CN113150250B

CN113150250B - Organic conjugated polymer and preparation method and application thereof

Info

Publication number: CN113150250B
Application number: CN202110291970.1A
Authority: CN
Inventors: 金耀城; 黄晓锋; 陈健; 王首明; 江永健; 陈俊浩; 姜雪霏
Original assignee: Guangdong University of Technology
Current assignee: Guangdong University of Technology
Priority date: 2021-03-18
Filing date: 2021-03-18
Publication date: 2023-01-31
Anticipated expiration: 2041-03-18
Also published as: CN113150250A

Abstract

The invention discloses an organic conjugated polymer, a preparation method and application thereof, wherein the organic conjugated polymer adopts benzo-bi-thiophene or benzo-bi-furan as a matrix

The polymer has a high plane conjugated structure, a good visible light absorption range, a large specific surface area and good dispersibility in water.

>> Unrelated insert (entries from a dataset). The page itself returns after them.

Lemma query_rows_witness :
  let s := Connection.State Stub.connected
             (Stub.healthy [[VInt 1; VStr "ada"]; [VInt 2; VStr "bob"]]) in
  let t := Connection.State Stub.connected
             (Stub.World 1000%float 1%float [] 0 None None None []
                (VInt 42) (VInt 1)) in
  outcome (Connection.query "SELECT" [] ∅ s)
  = inr [Connection.make_row ["id"; "name"] [VInt 1; VStr "ada"];
         Connection.make_row ["id"; "name"] [VInt 2; VStr "bob"]] /\
  outcome (Connection.query "INSERT" [] ∅ t)
  = inl (TypeError "'NoneType' object is not iterable").
Proof.
  intros s t. pose (c0 := (0%nat : @cursor Stub.driver)). split.
  - pose (s1 := final (Connection._cursor s)).
    pose (s2 := final (Connection._execute c0 "SELECT" [] ∅ s1)).
    assert (H1 : Connection._cursor s
                 = (events (Connection._cursor s), s1, inr c0))
      by (vm_compute; reflexivity).
    assert (H2 : Connection._execute c0 "SELECT" [] ∅ s1
                 = (events (Connection._execute c0 "SELECT" [] ∅ s1), s2,
                    inr tt))
      by (vm_compute; reflexivity).
    assert (Hd : delivers (D := Stub.driver) c0 (Connection.env s2)
                   [[VInt 1; VStr "ada"]; [VInt 2; VStr "bob"]]
                   (Stub.with_rows [] (Connection.env s2))).
    { eapply delivers_row; [vm_compute; reflexivity|].
      eapply delivers_row; [vm_compute; reflexivity|].
      eapply delivers_end. vm_compute; reflexivity. }
    destruct (query_rows (D := Stub.driver) "SELECT" [] ∅ s _ _ s1 s2
                c0 H1 H2) as [Hrows _].
    rewrite (Hrows [("id", 3); ("name", 253)] _ _
               ltac:(vm_compute; reflexivity) Hd).
    reflexivity.
  - pose (t1 := final (Connection._cursor t)).
    pose (t2 := final (Connection._execute c0 "INSERT" [] ∅ t1)).
    assert (H1 : Connection._cursor t
                 = (events (Connection._cursor t), t1, inr c0))
      by (vm_compute; reflexivity).
    assert (H2 : Connection._execute c0 "INSERT" [] ∅ t1
                 = (events (Connection._execute c0 "INSERT" [] ∅ t1), t2,
                    inr tt))
      by (vm_compute; reflexivity).
    destruct (query_rows (D := Stub.driver) "INSERT" [] ∅ t _ _ t1 t2
                c0 H1 H2) as [_ Hnone].
    rewrite (Hnone ltac:(vm_compute; reflexivity)). reflexivity.
Defined.

Lemma iter_rows_witness :
  let s := Connection.State Stub.connected
             (Stub.healthy [[VInt 1; VStr "ada"]; [VInt 2; VStr "bob"]]) in
  inr (collect 3 (Connection.iter "SELECT" [] ∅) s).2
  = outcome (Connection.query "SELECT" [] ∅ s) /\
  (collect 3 (Connection.iter "SELECT" [] ∅) s).1.2 = Connection.Finished.
Proof.
  intros s. pose (c0 := (0%nat : @cursor Stub.driver)).
  pose (s1 := final (acquire Siter s)).
  pose (s2 := final (Connection._execute c0 "SELECT" [] ∅ s1)).
  assert (H1 : acquire Siter s = (events (acquire Siter s), s1, inr c0))
    by (vm_compute; reflexivity).
  assert (H2 : Connection._execute c0 "SELECT" [] ∅ s1
               = (events (Connection._execute c0 "SELECT" [] ∅ s1), s2,
                  inr tt))
    by (vm_compute; reflexivity).
  assert (Hd : delivers (D := Stub.driver) c0 (Connection.env s2)
                 [[VInt 1; VStr "ada"]; [VInt 2; VStr "bob"]]
                 (Stub.with_rows [] (Connection.env s2))).
  { eapply delivers_row; [vm_compute; reflexivity|].
    eapply delivers_row; [vm_compute; reflexivity|].
    eapply delivers_end. vm_compute; reflexivity. }
  change 3%nat
    with (S (length [[VInt 1; VStr "ada"]; [VInt 2; VStr "bob"]])).
  rewrite (iter_rows (D := Stub.driver) "SELECT" [] ∅ s _ _ s1 s2 c0
             [("id", 3); ("name", 253)] _ _ H1 H2
             ltac:(vm_compute; reflexivity) Hd).
  split; [vm_compute; reflexivity|reflexivity].
Defined.


Lemma connect_arguments_witness :
  let args :=
    match Connection.__init__ (D := Stub.driver) "db.local:3307" "shop"
            (Some "ada") None 28800%float (VInt 4) "+0:00" (Stub.healthy [])
    with
    | (_, _, inr o) => Connection._db_args o
    | _ => ∅
    end in
  args !! "sql_mode" = Some (VStr "TRADITIONAL") /\
  args !! "user" = Some (VStr "ada") /\
  args !! "passwd" = None.
Proof.
  intros args.
  destruct (connect_arguments (D := Stub.driver) "db.local:3307" "shop"
              (Some "ada") None 28800%float (VInt 4) "+0:00" (Stub.healthy [])
              _ _ _ eq_refl)
    as (_ & _ & Hmode & _ & _ & _ & Huser & Hpass & _).
  split; [exact Hmode|]. split; [exact Huser|exact Hpass].
Defined.

Lemma unsplit_host_witness :
  constructed_with (D := Stub.driver) "shop" None None 28800%float (VInt 4)
    "+0:00" "2001:db8::1" (Stub.healthy [])
    (fun args =>
       args !! "host" = Some (VStr "2001:db8::1") /\
       args !! "port" = Some (VInt 3306) /\
       args !! "unix_socket" = None).
Proof.
  apply (unsplit_host (D := Stub.driver)); [reflexivity|].
  vm_compute. discriminate.
Defined.
(** * Employee task tracker: the Flask backend (backend/app.py)

    A shallow embedding of the request handlers of the task-tracking API
    and the properties of its authorisation and task-visibility rules.

    Conventions of the embedding.
    - Python values that travel through JSON bodies and ORM attributes are
      values of [pyval]: [None], integers and strings.  JSON booleans,
      floats, arrays and objects are outside the modelled request language,
      and so are characters from code point 256 on.
    - A table is the list of its rows in insertion order; a handler is a
      function from the store to a response and the store it leaves.
    - SQL comparisons follow the three-valued logic of the database: a
      comparison with NULL is never true.  SQLite's conversion of numeric
      text by column affinity is not modelled: an integer and a string are
      different values.  Integers bound to a query are those of the signed
      64-bit range ([int64]); the driver's OverflowError beyond it is not
      modelled.
    - The clock ([datetime.utcnow], [time.time]) is an explicit argument.
    - Library functions whose internals are not part of the program
      ([datetime.fromisoformat], the HMAC of the token signer, the password
      hash) are Section variables. *)

From Stdlib Require Import ZArith Lia Ascii String.
From Stdlib Require Import SpecFloat.
From Stdlib Require Import Reals Lra.
From stdpp Require Import base option list gmap strings sorting.

Local Open Scope Z_scope.
#[local] Set Warnings "-clear-no-such-hyp".

(** ** Python values *)

Inductive pyval :=
| PNone
| PInt (n : Z)
| PStr (s : string).

#[global] Instance pyval_eq_dec : EqDecision pyval.
Proof. solve_decision. Defined.

(** Truth value testing: [None], [0] and the empty string are false. *)
Definition truthy (v : pyval) : bool :=
  match v with
  | PNone => false
  | PInt n => bool_decide (n ≠ 0)
  | PStr s => bool_decide (s ≠ "")
  end.

(** [v is not None] *)
Definition is_not_none (v : pyval) : bool :=
  match v with PNone => false | _ => true end.

(** [a != b] on Python values *)
Definition py_ne (a b : pyval) : bool := bool_decide (a ≠ b).

(** [a or b] *)
Definition py_or (a b : pyval) : pyval := if truthy a then a else b.

(** A JSON object, and [dict.get] with and without a default. *)
Abbreviation dict := (gmap string pyval).

Definition get (d : dict) (key : string) : pyval := default PNone (d !! key).
Definition get_default (d : dict) (key : string) (dflt : pyval) : pyval :=
  default dflt (d !! key).

(** [request.get_json(force=True, silent=True) or {}]: a body that does not
    parse is [None], and so becomes the empty object. *)
Definition json_or_empty (body : option dict) : dict := default ∅ body.

(** SQL [a = b] and [a != b] evaluating to TRUE. *)
Definition sql_eq (a b : pyval) : bool :=
  match a, b with
  | PNone, _ | _, PNone => false
  | _, _ => bool_decide (a = b)
  end.

Definition sql_ne (a b : pyval) : bool :=
  match a, b with
  | PNone, _ | _, PNone => false
  | _, _ => bool_decide (a ≠ b)
  end.

(** A calendar date, the value of a [db.Date] column. *)
Record date := Date { year : Z; month : Z; day : Z }.

(** What a Python call does: return a value or raise. *)
Inductive raised (A : Type) :=
| Return (a : A)
| Raise (exc : string).
Arguments Return {A} a.
Arguments Raise {A} exc.

(** ** The data model *)

Module Employee.
Record t := mk {
  id : Z;
  name : string;
  title : string;
  email : string;
  role : string;
  password_hash : string
}.
End Employee.

Module Task.
Record t := mk {
  id : Z;
  title : pyval;
  description : pyval;
  status : pyval;
  employee_id : pyval;
  due_date : option date;
  created_at : Z
}.

Definition set_employee_id (v : pyval) (task : t) : t :=
  mk (id task) (title task) (description task) (status task) v
     (due_date task) (created_at task).
Definition set_status (v : pyval) (task : t) : t :=
  mk (id task) (title task) (description task) v (employee_id task)
     (due_date task) (created_at task).
Definition set_description (v : pyval) (task : t) : t :=
  mk (id task) (title task) v (status task) (employee_id task)
     (due_date task) (created_at task).
Definition set_due_date (d : date) (task : t) : t :=
  mk (id task) (title task) (description task) (status task)
     (employee_id task) (Some d) (created_at task).
End Task.

#[global] Instance date_eq_dec : EqDecision date.
Proof. solve_decision. Defined.
#[global] Instance Task_eq_dec : EqDecision Task.t.
Proof. solve_decision. Defined.

(** The database: the two tables. *)
Record db := Db {
  employees : list Employee.t;
  tasks : list Task.t
}.

(** ** Queries *)

(** [Employee.query.get(key)]: the row with that primary key, for a key
    that is [None] or an integer of the signed 64-bit range, the keys the
    database holds and its driver binds.  Primary keys are integers: no row
    has the key [None], and a string is not compared as a number (see the
    conventions above), so that the lookup of a string finds nothing. *)
Definition Employee_get (st : db) (key : pyval) : option Employee.t :=
  match key with
  | PInt n => head (filter (λ e, Employee.id e = n) (employees st))
  | _ => None
  end.

(** [Task.query.get(task_id)], the id coming from an [<int:task_id>] route. *)
Definition Task_get (st : db) (task_id : Z) : option Task.t :=
  head (filter (λ task, Task.id task = task_id) (tasks st)).

(** The primary key of the next inserted row: one more than the largest. *)
Definition next_id (ids : list Z) : Z := 1 + foldr Z.max 0 ids.

(** The UPDATE issued by [db.session.commit()] for a modified task. *)
Definition save_task (task : Task.t) (st : db) : db :=
  Db (employees st)
     ((λ row, if decide (Task.id row = Task.id task) then task else row)
        <$> tasks st).

(** The INSERT issued by [db.session.add(task); db.session.commit()]. *)
Definition add_task (task : Task.t) (st : db) : db :=
  Db (employees st) (tasks st ++ [task]).

(** [order_by(Task.created_at.desc())] *)
Definition newer_first (a b : Task.t) : Prop :=
  Task.created_at b ≤ Task.created_at a.

#[global] Instance newer_first_dec a b : Decision (newer_first a b).
Proof. unfold newer_first. apply _. Defined.

(** ** Responses *)

Inductive response (A : Type) :=
| Json (code : Z) (body : A)
| Error (code : Z) (message : string)
| Unhandled (exc : string).
Arguments Json {A} code body.
Arguments Error {A} code message.
Arguments Unhandled {A} exc.

(** ** Strings: [str.lower] and [str.strip]

    A string is the sequence of its code points, each below 256 (Basic
    Latin and Latin-1 Supplement). *)

(** The letters A to Z, and À to Þ without the multiplication sign. *)
Definition lower_ascii (c : ascii) : ascii :=
  let n := N_of_ascii c in
  if ((65 <=? n) && (n <=? 90)
      || (192 <=? n) && (n <=? 222) && negb (n =? 215))%N
  then ascii_of_N (n + 32) else c.

Fixpoint lower (s : string) : string :=
  match s with
  | EmptyString => EmptyString
  | String c rest => String (lower_ascii c) (lower rest)
  end.

(** What [str.strip] removes: the space, the control characters tab to
    carriage return and file separator to unit separator, next line and
    the no-break space. *)
Definition is_space (c : ascii) : bool :=
  let n := N_of_ascii c in
  ((n =? 32) || ((9 <=? n) && (n <=? 13)) || ((28 <=? n) && (n <=? 31))
   || (n =? 133) || (n =? 160))%N.

Fixpoint lstrip (s : string) : string :=
  match s with
  | String c rest => if is_space c then lstrip rest else s
  | EmptyString => EmptyString
  end.

Fixpoint rstrip (s : string) : string :=
  match s with
  | EmptyString => EmptyString
  | String c rest =>
      match rstrip rest with
      | EmptyString => if is_space c then EmptyString else String c EmptyString
      | kept => String c kept
      end
  end.

Definition strip (s : string) : string := rstrip (lstrip s).

(** ** The token serializer

    [URLSafeTimedSerializer(SECRET_KEY, salt="employee-auth")] seen after
    the token text has been split at its separators: the payload, the
    issuance timestamp and the signature over both.  The keyed hash is the
    variable [get_signature]; nothing is assumed about it. *)

Record token := Token {
  token_payload : dict;
  token_timestamp : Z;
  token_signature : string
}.

Inductive unsigned :=
| Loaded (payload : dict)
| BadSignature
| SignatureExpired.   (* a subclass of BadSignature *)

Section Serializer.
Variable get_signature : dict → Z → string.

(** [serializer.dumps(obj)] at time [now] *)
Definition dumps (now : Z) (obj : dict) : token :=
  Token obj now (get_signature obj now).

(** [serializer.loads(tok, max_age=max_age)] at time [now]: the signature
    is checked first, then the age of the timestamp. *)
Definition loads (now : Z) (tok : token) (max_age : Z) : unsigned :=
  if bool_decide (token_signature tok
                  = get_signature (token_payload tok) (token_timestamp tok))
  then
    let age := now - token_timestamp tok in
    if bool_decide (age > max_age) then SignatureExpired
    else if bool_decide (age < 0) then SignatureExpired
    else Loaded (token_payload tok)
  else BadSignature.
End Serializer.

(** ** Authorization middleware *)

(** The [Authorization] header of a request. *)
Inductive authorization :=
| NotBearer                (* absent, or not starting with "Bearer " *)
| BearerGarbled            (* "Bearer " followed by text that is no token *)
| Bearer (tok : token).

Section Auth.
Variable get_signature : dict → Z → string.
(** [int(os.environ.get("TOKEN_TTL_SECONDS", 60 * 60 * 24 * 7))] *)
Variable TOKEN_TTL_SECONDS : Z.
Variable check_password_hash : string → string → bool.

Definition get_current_user (st : db) (now : Z) (auth_header : authorization)
  : option Employee.t :=
  match auth_header with
  | NotBearer => None
  | BearerGarbled => None          (* loads raises BadSignature *)
  | Bearer tok =>
      match loads get_signature now tok TOKEN_TTL_SECONDS with
      | Loaded payload =>
          let user_id := get payload "id" in
          if negb (truthy user_id) then None
          else Employee_get st user_id
      | BadSignature | SignatureExpired => None
      end
  end.

(** The decorator: [fn] receives the resolved caller ([g.current_user]). *)
Definition require_auth {A} (role : option string)
    (fn : Employee.t → db → response A * db)
    (st : db) (now : Z) (auth_header : authorization) : response A * db :=
  match get_current_user st now auth_header with
  | None => (Error 401 "Unauthorized", st)
  | Some user =>
      if match role with
         | Some r => bool_decide (r ≠ "") && bool_decide (Employee.role user ≠ r)
         | None => false
         end
      then (Error 403 "Forbidden", st)
      else fn user st
  end.
Lemma MatrixMultiply_columns_witness :
  table_bytes sample_mds_matrix 8 8 /\
  length (state loaded_128_128) = nb loaded_128_128 /\
  (2 < 8)%nat /\ (1 < nb loaded_128_128)%nat /\
  nth (2 + 1 * 8)
      (canonical_bytes (state (MatrixMultiply false loaded_128_128 sample_mds_matrix))) 0 =
  xor_sum (map (fun b => MultiplyGF (nth (b + 1 * 8) (canonical_bytes (state loaded_128_128)) 0)
                                    (lookup sample_mds_matrix 2 (Z.of_nat b)))
               (seq 0 8)).
Proof.
  assert (R : (2 < 8)%nat) by lia.
  assert (C : (1 < nb loaded_128_128)%nat) by apply le_n.
  split; [exact sample_mds_matrix_bytes|]. split; [reflexivity|].
  split; [exact R|]. split; [exact C|].
  exact (MatrixMultiply_columns false loaded_128_128 sample_mds_matrix 2 1
           sample_mds_matrix_bytes eq_refl R C).
Defined.

Lemma MatrixMultiply_linear_witness :
  table_bytes sample_mds_matrix 8 8 /\
  length (state loaded_128_128) = nb loaded_128_128 /\
  length sample_key_128 = nb loaded_128_128 /\
  MatrixMultiply false (XorRoundKeyExpand sample_key_128 loaded_128_128) sample_mds_matrix =
  XorRoundKeyExpand
    (state (MatrixMultiply false (set_state loaded_128_128 sample_key_128) sample_mds_matrix))
    (MatrixMultiply false loaded_128_128 sample_mds_matrix).
Proof.
  split; [exact sample_mds_matrix_bytes|]. split; [reflexivity|]. split; [reflexivity|].
  exact (MatrixMultiply_linear false loaded_128_128 sample_mds_matrix sample_key_128
           sample_mds_matrix_bytes eq_refl eq_refl).
Defined.

Lemma MixColumns_InvMixColumns_inverse_witness :
  words_ok (nb loaded_128_128) (state loaded_128_128) /\
  InvMixColumns false sample_mds_inv_matrix (MixColumns false sample_mds_matrix loaded_128_128) =
    loaded_128_128 /\
  MixColumns false sample_mds_matrix (InvMixColumns false sample_mds_inv_matrix loaded_128_128) =
    loaded_128_128.
Proof.
  assert (W : words_ok (nb loaded_128_128) (state loaded_128_128))
    by (apply sample_words_ok; reflexivity).
  split; [exact W|].
  exact (MixColumns_InvMixColumns_inverse false sample_mds_matrix sample_mds_inv_matrix
           sample_mds_matrix_bytes sample_mds_inv_matrix_bytes
           sample_mds_inverse sample_mds_inverse_r loaded_128_128 W).
Defined.
(** The shape of every run: the first thing a call does to the outside is the
    GET at the URL of the normalised name; after it come no second GET, no
    lookup by name, at most one upsert and at most two inserts into the
    request log. *)
Lemma fetch_pokemon_trace w pokemon_name s :
  post (fetch_pokemon w pokemon_name) s
       (fun s1 r =>
          exists evs,
            effects s1 = effects s ++ EvHttpGet (url_of w pokemon_name) :: evs /\
            count_ev is_http_get evs = 0%nat /\
            count_ev is_lookup_by_name evs = 0%nat /\
            (count_ev is_upsert evs <= 1)%nat /\
            (count_ev is_log_insert evs <= 2)%nat).
Proof.
  unfold fetch_pokemon. fold (url_of w pokemon_name).
  wp_fetch.
  all: cbn [effects api_requests add_effect add_log add_api_request fst snd] in *.
  all: repeat match goal with
         | H : effects ?x = _ |- context [effects ?x] => rewrite H; clear H
         end.
  all: rewrite <- ?app_assoc; cbn [app].
  all: eexists; split; [reflexivity |].
  all: repeat (rewrite count_ev_cons || rewrite count_ev_app).
  all: repeat match goal with
         | H : only_saves ?x |- context [count_ev ?p ?x] =>
             rewrite (@only_saves_count p x (fun _ => eq_refl) H)
         end.
  all: cbn [count_ev filter is_upsert is_log_insert is_http_get is_lookup_by_name
            List.length Nat.add].
  all: repeat split; lia.
Qed.

Ltac rows :=
  repeat match goal with
    | H : (?a =? ?b) = _ |- context [?a =? ?b] => rewrite H
    end;
  reflexivity.
(** X7.  With at most two months of data the acceleration is undefined:
    [calculate_trend_metrics] returns normally with [is_accelerating] False
    and an [acceleration_rate] of NaN.  With at most one month the mean
    change is NaN as well, so the direction reads 'Downward' and the
    strength is NaN. *)
Theorem short_history_has_no_acceleration
    (h : heap) (self : TimeAnalyzer) (monthly : Series key) :
  groupby_sum (frame h (self_df self)) "month_year" SPEND = Ok monthly →
  length (values monthly) ≤ 2 →
  ∃ t, calculate_trend_metrics h self = IO [] (Ok t)
    ∧ is_accelerating t = false
    ∧ acceleration_rate t = NaN
    ∧ (length (values monthly) ≤ 1 → direction t = "Downward" ∧ strength t = NaN).
Proof.
  intros Hm Hlen. unfold calculate_trend_metrics, calculate_trend_metrics_body. rewrite Hm.
  cbn [mbind exc_bind mret exc_ret]. cbv zeta. eexists. split; [reflexivity|].
  cbn [is_accelerating acceleration_rate direction strength].
  assert (Hacc : mean (pct_change (pct_change (values monthly))) = NaN).
  { apply mean_all_nan.
    destruct (values monthly) as [|a [|b [|c l]]]; [by constructor| | |simpl in Hlen; lia].
    - unfold pct_change. cbn [zip_with]. rewrite !fdiv_nan_r. by repeat constructor.
    - unfold pct_change. cbn [zip_with]. rewrite !fdiv_nan_r, ?fsub_nan_l, ?fdiv_nan_r.
      by repeat constructor. }
  rewrite Hacc. split; [done|]. split; [done|]. intros Hone.
  assert (Hch : mean (pct_change (values monthly)) = NaN).
  { apply mean_all_nan.
    destruct (values monthly) as [|a [|b l]]; [by constructor| |simpl in Hone; lia].
    unfold pct_change. cbn [zip_with]. rewrite !fdiv_nan_r. by repeat constructor. }
  rewrite Hch. done.
Qed.

Lemma short_history_witness :
  ∃ t, calculate_trend_metrics (heap_after two_months_csv) analyzer_at_0 = IO [] (Ok t)
    ∧ is_accelerating t = false
    ∧ acceleration_rate t = NaN.
Proof.
  assert (Hm : ∃ monthly, groupby_sum (frame (heap_after two_months_csv) 0) "month_year" SPEND
                          = Ok monthly ∧ length (values monthly) = 2)
    by (eexists; split; [vm_compute; reflexivity|reflexivity]).
  destruct Hm as (monthly & Hm & Hlen).
  destruct (short_history_has_no_acceleration (heap_after two_months_csv) analyzer_at_0 monthly)
    as (t & Ht & Hacc & Hrate & _); [exact Hm|lia|].
  exists t. done.
Defined.

(** ** Growth from one period to the next *)

Lemma pct_change_lookup xs i a b :
  xs !! i = Some a → xs !! S i = Some b →
  pct_change xs !! S i = Some (fsub (fdiv b a) (Fin 1)).
Proof.
  intros Ha Hb. unfold pct_change. rewrite lookup_zip_with.
  change ((NaN :: xs) !! S i) with (xs !! i). by rewrite Ha, Hb.
Qed.

Lemma fst_zip_eq {A B} (l : list A) (k : list B) :
  length l = length k → (zip l k).*1 = l.
Proof. intros Hlen. apply fst_zip. lia. Qed.

Lemma to_dict_keys idx vs :
  length idx = length vs → (to_dict (mkSeries idx vs)).*1 = map str_key idx.
Proof.
  intros Hlen. unfold to_dict, items. cbn [index values].
  rewrite <- list_fmap_compose.
  rewrite <- (fst_zip_eq idx vs Hlen) at 2.
  change (map str_key ?l) with (str_key <$> l). by rewrite <- list_fmap_compose.
Qed.

Lemma growth_lookup xs i x y :
  xs !! i = Some (Fin x) → xs !! S i = Some (Fin y) →
  ∃ g, times100 (pct_change xs) !! S i = Some g
    ∧ (x ≠ 0%R → isnan g = false)
    ∧ (x ≠ 0%R → y = x → g = Fin 0)
    ∧ (x ≠ 0%R → y = 0%R → g = Fin (-100))
    ∧ ((0 < x)%R → (x <= y)%R → fgt (Fin 0) g = false)
    ∧ ((0 < x)%R → (y <= x)%R → fgt g (Fin 0) = false)
    ∧ (x = 0%R → (0 < y)%R → g = PInf)
    ∧ (x = 0%R → (y < 0)%R → g = NInf)
    ∧ (x = 0%R → y = 0%R → g = NaN).
Proof.
  intros Hx Hy. eexists. split.
  { unfold times100. change (map ?f ?l) with (f <$> l).
    by rewrite list_lookup_fmap, (pct_change_lookup _ _ _ _ Hx Hy). }
  cbn [fdiv]. repeat apply conj.
  - intros Hx0. by rewrite decide_False by done.
  - intros Hx0 ->. rewrite decide_False by done. cbn. f_equal. by field.
  - intros Hx0 ->. rewrite decide_False by done. cbn. f_equal. by field.
  - intros Hpos Hle. rewrite decide_False by lra. cbn. apply bool_decide_eq_false.
    assert (1 <= y / x)%R by (apply (Rmult_le_reg_r x); [done|]; field_simplify; lra).
    lra.
  - intros Hpos Hle. rewrite decide_False by lra. cbn. apply bool_decide_eq_false.
    assert (y / x <= 1)%R by (apply (Rmult_le_reg_r x); [done|]; field_simplify; lra).
    lra.
  - intros -> Hpos. rewrite decide_True by done. rewrite Rsgn_pos by done.
    cbn. by rewrite Rsgn_pos by lra.
  - intros -> Hneg. rewrite decide_True by done.
    unfold Rsgn at 1. rewrite decide_True by done. cbn. by rewrite Rsgn_pos by lra.
  - intros -> ->. rewrite decide_True by done. by rewrite Rsgn_zero.
Qed.

Lemma to_dict_value s i v :
  length (index s) = length (values s) → values s !! i = Some v →
  (to_dict s).*2 !! i = Some v.
Proof.
  intros Hlen Hv.
  destruct (lookup_lt_is_Some_2 (index s) i) as [k Hk].
  { rewrite Hlen. by apply lookup_lt_Some in Hv. }
  by rewrite list_lookup_fmap, (to_dict_lookup _ _ _ _ Hk Hv).
Qed.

Therefore, the method has excellent performance of photocatalytic hydrogen production from water.

Description

Organic conjugated polymer and preparation method and application thereof

Technical Field

The invention relates to the technical field of photocatalytic water hydrogen production, in particular to an organic conjugated microporous polymer and a preparation method and application thereof.

Background

In recent years, with the continuous consumption of non-renewable resources such as petroleum, coal, natural gas and the like and the environmental pollution problem caused by the combustion of fossil fuels, people are made to realize that the development of novel clean renewable energy sources is important. The catalyst for photocatalytic water hydrogen production is developed to gradually enter the visual field of people by combining the characteristics of inexhaustible solar energy and inexhaustible hydrogen energy and the advantages of clean and pollution-free hydrogen energy, large combustion value, storage and transportation. At present, the catalyst for photolyzing water to produce hydrogen mainly comprises inorganic semiconductor materials, organic conjugated polymers and the like. The development of inorganic semiconductor materials is limited by the characteristics of small spectral response range, low quantum efficiency and the like, and organic conjugated polymers have the characteristics of various structures, easiness in modification, high electron transmission performance and the like, and become hot spots of research in recent years. The construction of donor-acceptor (D-A) type conjugated polymers is an effective strategy for the development of efficient photocatalysts. The D-A type organic conjugated microporous polymer has the characteristics of high specific surface area, various synthesis methods, high conjugation degree, strong electron transmission capability, controllable molecular energy gap and the like, and has an important function in the field of photocatalytic water hydrogen production.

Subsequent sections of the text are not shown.